Legislative: House Armed Services subcommittees have begun marking up the Fiscal Year 2013 national defense authorization bill, with a full committee markup expected May 9.   Chairman Buck McKeon (R-CA) will reportedly set the topline figure for the national defense authorization act at $554 billion.  A draft provision would shut off funding for the last stage of the Medium Extended Air Defense System, for which the administration has requested $400 million in FY13.  A draft version of the seapower portion of the NDAA would authorize the Navy to purchase one additional destroyer and one additional Virginia-class submarine over the next five years, while requiring the Pentagon to maintain a minimum of twelve ballistic missile submarines at all times.  The draft version of the NDAA personnel section would rebuff the administration’s attempt to decommission the fleet of Global Hawk Block 30 drones and reject the Pentagon’s proposal to shift funding for Marine Corps personnel into the OCO account.  For a complete listing of the draft portions of the NDAA, click here.  Following the services’ refusal to submit unfunded priorities lists (also known as “wish lists”) to Congress this year, Rep.

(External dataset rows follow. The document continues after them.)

(** A file is changed, together with the usage of its organization: a file that
    stays held changes nothing, one that is held no more gives its size back. *)
Lemma quota_ok_update d n id g h f :
  quota_ok d n → f ∈ files d → f_id f = id → (exact = true → holds (f_org_id f) f = true) →
  (∀ x, f_id (g x) = f_id x ∧ f_size_bytes (g x) = f_size_bytes x ∧ f_org_id (g x) = f_org_id x) →
  (∀ o, o_id (h o) = o_id o ∧ o_storage_quota_bytes (h o) = o_storage_quota_bytes o ∧ o_status (h o) = o_status o) →
  (holds (f_org_id f) f = true → holds (f_org_id f) (g f) = true) ∧
    (∀ o, o_storage_used_bytes (h o) = o_storage_used_bytes o) ∨
  holds (f_org_id f) (g f) = false ∧
    (∀ o, o_storage_used_bytes (h o) = Z.max 0 (o_storage_used_bytes o - f_size_bytes f))%Z →
  quota_ok (d <| files := upd_where (FileRepository.with_id id) g (files d) |>
              <| organizations := upd_where (λ o, (o_id o =? f_org_id f)%string) h (organizations d) |>) n.
Proof.
  intros Hq Hin Hid Hh Hg Hf Hu. pose proof Hq as [Q1 Q2 Q3 Q4]. pose proof (quota_sizes d n Hq) as Hs.
  destruct (Hg f) as (Hg1 & Hg2 & Hg3). split; cbn.
  - rewrite fmap_upd_where; [done|]. intros o _. by destruct (Hf o).
  - rewrite fmap_upd_where; [done|]. intros x _. by destruct (Hg x).
  - apply Forall_upd_where; [|done]. intros x _. destruct (Hg x) as (-> & -> & _). done.
  - apply Forall_forall. intros o' (o & Ho & Hcase)%elem_of_upd_where. rewrite Forall_forall in Q4.
    pose proof (proj1 (Forall_forall _ _) Hs f Hin) as Hpos. cbn in Hpos. specialize (Q4 o Ho).
    unfold balanced in *. rewrite (held_bytes_update _ _ _ _ f) by done.
    destruct Hcase as [[Eo ->]|[Eo ->]]; bool_to_prop.
    + destruct (Hf o) as (-> & -> & ->). intros Hlive. destruct (Q4 Hlive) as (He & Hb & Hquota). rewrite Eo in *.
      assert (Hge : holds (f_org_id f) f = true → (f_size_bytes f ≤ held_bytes (f_org_id f) (files d))%Z)
        by (by apply held_bytes_ge).
      destruct Hu as [[Hk ->]|[-> ->]].
      * destruct (holds (f_org_id f) f) eqn:Ehf; [rewrite Hk by done|];
          [split; [intros; rewrite He by done; lia|lia]|].
        split; [intros Hx; by specialize (Hh Hx)|]. destruct (holds (f_org_id f) (g f)); lia.
      * destruct (holds (f_org_id f) f) eqn:Ehf; [specialize (Hge eq_refl)|];
          [split; [intros; rewrite He by done; lia|lia]|].
        split; [intros Hx; by specialize (Hh Hx)|lia].
    + assert (holds (o_id o) f = false) as ->.
      { apply not_true_iff_false. intros E. apply Eo. unfold holds in E. bool_to_prop. congruence. }
      assert (holds (o_id o) (g f) = false) as ->.
      { apply not_true_iff_false. intros E. apply Eo. unfold holds in E. bool_to_prop. congruence. }
      by rewrite Z.sub_0_r, Z.add_0_r.
Qed.

(** The files of an organization are deleted, and so is it. *)
Lemma held_bytes_others o P g l :
  (∀ f, P f = true → f_org_id f ≠ o ∧ f_org_id (g f) = f_org_id f) →
  held_bytes o (upd_where P g l) = held_bytes o l.
Proof.
  intros HP. induction l as [|f l IH]; [done|].
  change (upd_where P g (f :: l)) with ((if P f then g f else f) :: upd_where P g l). rewrite !held_bytes_cons, IH.
  destruct (P f) eqn:E; [|done]. destruct (HP f E) as [Hne Ho].
  assert (Hno : ∀ x, f_org_id x ≠ o → holds o x = false).
  { intros x Hx. unfold holds. by rewrite (proj2 (String.eqb_neq _ _) Hx). }
  by rewrite !Hno by congruence.
Qed.

Lemma quota_ok_offboard d n orgId P g h :
  quota_ok d n → (∀ f, P f = true → f_org_id f = orgId) →
  (∀ f, f_id (g f) = f_id f ∧ f_size_bytes (g f) = f_size_bytes f ∧ f_org_id (g f) = f_org_id f) →
  (∀ o, o_id (h o) = o_id o ∧ o_status (h o) = OrgDeleted) →
  quota_ok (d <| files := upd_where P g (files d) |>
              <| organizations := upd_where (λ o, (o_id o =? orgId)%string) h (organizations d) |>) n.
Proof.
  intros [Q1 Q2 Q3 Q4] HP Hg Hh. split; cbn.
  - rewrite fmap_upd_where; [done|]. intros o _. by destruct (Hh o).
  - rewrite fmap_upd_where; [done|]. intros x _. by destruct (Hg x).
  - apply Forall_upd_where; [|done]. intros x _. destruct (Hg x) as (-> & -> & _). done.
  - rewrite Forall_forall in Q4. apply Forall_forall. intros o' (o & Ho & [[Eo ->]|[Eo ->]])%elem_of_upd_where;
      unfold balanced; [by destruct (Hh o) as [_ ->]|]. bool_to_prop.
    rewrite held_bytes_others; [by apply Q4|]. intros f Hf. rewrite (HP f Hf). split; [congruence|].
    rewrite <- (HP f Hf). apply Hg.
Qed.
End quota.

Section quota_operations.
Context `{Redis, Random, !RandomLaws _, !StorageProvider, !StorageLaws _, !Scanner, !ScannerLaws _}.
Context (exact : bool).
Notation quota_inv := (quota_inv exact).
Notation quota_ok := (quota_ok exact).

Lemma quota_outside {A} (m : M A) : outside m → preserves quota_inv m.
Proof. intros Hm w Hw. destruct (Hm w) as [E Hd]. eapply quota_ok_frame; [exact Hw|done|by rewrite E..]. Qed.

Lemma quota_outbox o e ty i a p : preserves quota_inv (writeOutboxEvent o e ty i a p).
Proof. intros w Hw. eapply quota_ok_frame; [exact Hw|cbn; lia|done|done]. Qed.

(** The reservation keeps the balance, or leaves no trace. *)
Lemma quota_reserve o u key i : (0 ≤ ru_sizeBytes i)%Z → preserves quota_inv (FileService.reserve o u key i).
Proof.
  intros Hsize w Hw. unfold FileService.reserve, withTransaction, bind, update_touch, bind, now, update_where, ret_where.
  tables. destruct (List.filter _ (organizations (db w))) as [|org rest] eqn:Ef; cbn.
  { eapply quota_ok_frame; [exact Hw|cbn; lia|done|done]. }
  unfold FileRepository.create, bind, gen_random_uuid, now, insert_unique. cbn. tables. cbn.
  destruct (existsb _ _); cbn.
  { eapply quota_ok_frame; [exact Hw|cbn; lia|done|done]. }
  destruct Hw as [Q1 Q2 Q3 Q4].
  assert (Horg : org ∈ org :: rest) by left. rewrite <- Ef in Horg.
  apply elem_of_filter_bool in Horg as [Horg Hfit].
  apply andb_true_iff in Hfit as [Hoid Hfit]. bool_to_prop. unfold quota_inv. cbn. tables. split; cbn.
  - by rewrite fmap_upd_where.
  - rewrite fmap_app. apply NoDup_app. split; [done|]. split; [|apply NoDup_singleton].
    intros id (f & -> & Hin)%list_elem_of_fmap E%list_elem_of_singleton. cbn in E.
    rewrite Forall_forall in Q3. destruct (Q3 f Hin) as [(k & ? & Ek) _]. rewrite Ek in E.
    apply random_uuid_inj in E. lia.
  - apply Forall_app. split.
    + eapply Forall_impl; [exact Q3|]. intros f [(k & ? & ?) ?]. split; [exists k; split; [lia|done]|done].
    + constructor; [|done]. split; [exists (draws w); split; [lia|done]|done].
  - rewrite Forall_forall in Q4. apply Forall_forall. intros o' (o0 & Ho0 & Hcase)%elem_of_upd_where.
    specialize (Q4 o0 Ho0). unfold balanced in *. rewrite held_bytes_app, held_bytes_cons.
    change (held_bytes _ []) with 0%Z. unfold holds at 1 2. cbn [f_org_id f_status f_deleted_at f_size_bytes is_null].
    rewrite bool_decide_true by auto. rewrite !andb_true_r.
    destruct Hcase as [[Ho ->]|[Ho ->]].
    + apply andb_true_iff in Ho as [Ho1 Ho2]. bool_to_prop. cbn. rewrite Ho1, String.eqb_refl. rewrite Ho1 in Q4.
      intros Hl. destruct (Q4 Hl) as (He & Hb & Hquota). split; [intros Hx; rewrite (He Hx)|]; lia.
    + assert (o_id o0 ≠ o) as Hne.
      { intros E. assert (o0 = org) as ->; [eapply (NoDup_fmap_elem o_id); eauto; congruence|].
        apply andb_false_iff in Ho as [Ho|Ho]; bool_to_prop; [done|lia]. }
      rewrite (proj2 (String.eqb_neq o (o_id o0))) by congruence. by rewrite !Z.add_0_r.
Qed.

Lemma quota_request o u i plan :
  (0 ≤ ru_sizeBytes i)%Z → preserves quota_inv (FileService.requestUploadUrl o u i plan).
Proof.
  intros Hsize. unfold FileService.requestUploadUrl. cbv zeta.
  apply preserves_if; [apply preserves_throw|]. apply preserves_if; [apply preserves_throw|].
  apply preserves_bind; [apply quota_outside; by split; cbn; [|lia]|intros key].
  apply preserves_bind; [apply quota_outside, upload_outside|intros spec].
  apply preserves_bind; [by apply quota_reserve|intros f; apply preserves_ret].
Qed.

(** The file of a job is one of the organization of the job; and still held,
    for the balance to be exact. *)
Definition scan_ok (d : VirusScanJobData) (w : World) : Prop := ∀ f,
  f ∈ files (db w) → f_id f = vs_fileId d → f_org_id f = vs_orgId d ∧ (exact = true → holds (vs_orgId d) f = true).

Definition scanning (d : VirusScanJobData) (w : World) : Prop := quota_inv w ∧ scan_ok d w.

Lemma scanning_outside {A} d (m : M A) : outside m → preserves (scanning d) m.
Proof.
  intros Hm w [Hq Hs]. split; [by apply quota_outside|]. destruct (Hm w) as [E _].
  unfold scan_ok. by rewrite E.
Qed.

Lemma find_file w id f :
  List.find (FileRepository.with_id id) (files (db w)) = Some f → f ∈ files (db w) ∧ f_id f = id.
Proof. intros [? E]%find_some_elem. unfold FileRepository.with_id in E. by bool_to_prop. Qed.

(** The scan of a held file that leaves it held. *)
Lemma quota_keep d s st w :
  scanning d w → st = None ∨ st = Some FConfirmed →
  quota_inv (FileRepository.updateScanStatus (vs_fileId d) s st w).2.
Proof.
  intros [Hq Hs] Hst. unfold FileRepository.updateScanStatus, bind, now, update_where. cbn. unfold quota_inv. cbn. tables.
  destruct (List.find (FileRepository.with_id (vs_fileId d)) (files (db w))) as [f|] eqn:Ef.
  - apply find_file in Ef as [Hin Hid]. destruct (Hs f Hin Hid) as [Ho Hh]. rewrite <- Ho in Hh.
    assert (Hk : holds (f_org_id f) f = true →
      holds (f_org_id f) (FileRepository.scanned (clock w) s st f) = true).
    { unfold holds. intros Hf. bool_to_prop. cbn. rewrite String.eqb_refl. cbn.
      rewrite bool_decide_true; [done|]. destruct Hst as [-> | ->]; cbn; [|by right].
      by eapply bool_decide_eq_true_1. }
    pose proof (quota_ok_update exact (db w) (draws w) (vs_fileId d) (FileRepository.scanned (clock w) s st) (λ o, o) f
      Hq Hin Hid Hh ltac:(done) ltac:(done) (or_introl (conj Hk (λ _, eq_refl)))) as Hup.
    eapply quota_ok_frame; [exact Hup|done| |done]. cbn.
    unfold upd_where. rewrite <- (list_fmap_id (organizations (db w))) at 1. apply list_fmap_ext.
    intros i o _. cbn. by destruct (_ =? _)%string.
  - rewrite upd_where_none; [by eapply quota_ok_frame|]. intros f Hf. by eapply find_none_elem.
Qed.

(** Quarantine and reclamation. *)
Lemma quota_quarantine d w (row : option FileRow) {A} (k : M A) :
  scanning d w → (∀ f, row = Some f → f_size_bytes <$> List.find (FileRepository.with_id (vs_fileId d)) (files (db w)) =
     Some (f_size_bytes f)) →
  (row = None → List.find (FileRepository.with_id (vs_fileId d)) (files (db w)) = None) →
  preserves quota_inv k →
  quota_inv ((match row with Some f => VirusScanWorker.reclaim (vs_orgId d) (f_size_bytes f) | None => ret tt end ;;; k)
    (VirusScanWorker.quarantine (vs_fileId d) w).2).2.
Proof.
  intros [Hq Hs] Hrow Hnone Hk.
  set (w1 := (VirusScanWorker.quarantine (vs_fileId d) w).2).
  assert (Hstep : ∃ w2, (match row with Some f => VirusScanWorker.reclaim (vs_orgId d) (f_size_bytes f)
      | None => ret tt end) w1 = (Ok tt, w2) ∧ quota_inv w2).
  { destruct row as [fr|].
    - specialize (Hrow fr eq_refl).
      destruct (List.find (FileRepository.with_id (vs_fileId d)) (files (db w))) as [f|] eqn:Ef; [|done].
      apply find_file in Ef as [Hin Hid]. destruct (Hs f Hin Hid) as [Ho Hh]. injection Hrow as Hsize.
      rewrite <- Ho, <- Hsize in *. eexists. split; [reflexivity|].
      apply (quota_ok_update exact (db w) (draws w) (vs_fileId d)
        (FileRepository.scanned (clock w) ScanInfected (Some FQuarantined))
        (λ o, touch (clock w) (o <| o_storage_used_bytes := Z.max 0 (o_storage_used_bytes o - f_size_bytes f) |>)) f
        Hq Hin Hid Hh); [done|done|]. right. split; [|done].
      unfold holds. cbn. rewrite (bool_decide_false (FQuarantined = FPending ∨ FQuarantined = FConfirmed)) by naive_solver.
      by rewrite andb_false_r.
    - eexists. split; [reflexivity|]. unfold w1, quota_inv. cbn. tables.
      rewrite upd_where_none; [by eapply quota_ok_frame|]. intros f Hf. by eapply find_none_elem; [apply Hnone|]. }
  destruct Hstep as (w2 & E & Hw2). unfold bind. rewrite E. by apply Hk.
Qed.
End quota_operations.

Duncan Hunter is preparing to offer an amendment to the national defense authorization act to require the services to annually submit such lists.  And Congressional Republicans continue to express alarm over the impact of defense reductions on shipyards and associated businesses in their states. 

Meanwhile, the House Appropriations Committee has set its 302(b) allocations, which determine how discretionary spending is appropriated across the federal government.  House Republicans plan on providing $519.2 billion for the Department of Defense in FY13, which is $8 billion less than the Senate will appropriate.  The Senate Appropriations Subcommittee on Energy and Water Development held a markup of its annual spending bill this week, which would provide $11.5 billion for the National Nuclear Security Administration, which is $511 million more than the agency received last year.  Funding plus-ups would be provided for weapons activities (to extend the life of several nuclear weapons systems) and for development of new nuclear reactors for the Navy’s Ohio-class submarine.  House GOP leaders plan on bringing the first appropriations bill to the House Floor during the week of May 7. 

Executive: The Air Force is moving forward with plans to mothball its fleet of C-27J cargo plans even though Congress has yet to approve the move and two key senators, the chairman and ranking member of SASC, have urged the Pentagon not to advance new policies that have not been approved by Congress and could be difficult to reverse.  The Coast Guard is expected to formally request the transfer of the Air Force’s C-27J fleet as an alternative to decommissioning.  Following the proposed cancellation of the Common Vertical Lift Support System, an aircraft program that was meant to replace the UH-1N Huey, the Air Force is now planning on upgrading the Huey fleet so that they can fly for an additional thirty years.  And according to a report provided to Congress by the Pentagon last month, the KC-46 aerial refueling tanker program will cost $276 million more than was previously estimated.  The total cost of the next-generation tanker program now stands at an estimated $51.9 billion, which represents a one percent increase from last fall’s projections. 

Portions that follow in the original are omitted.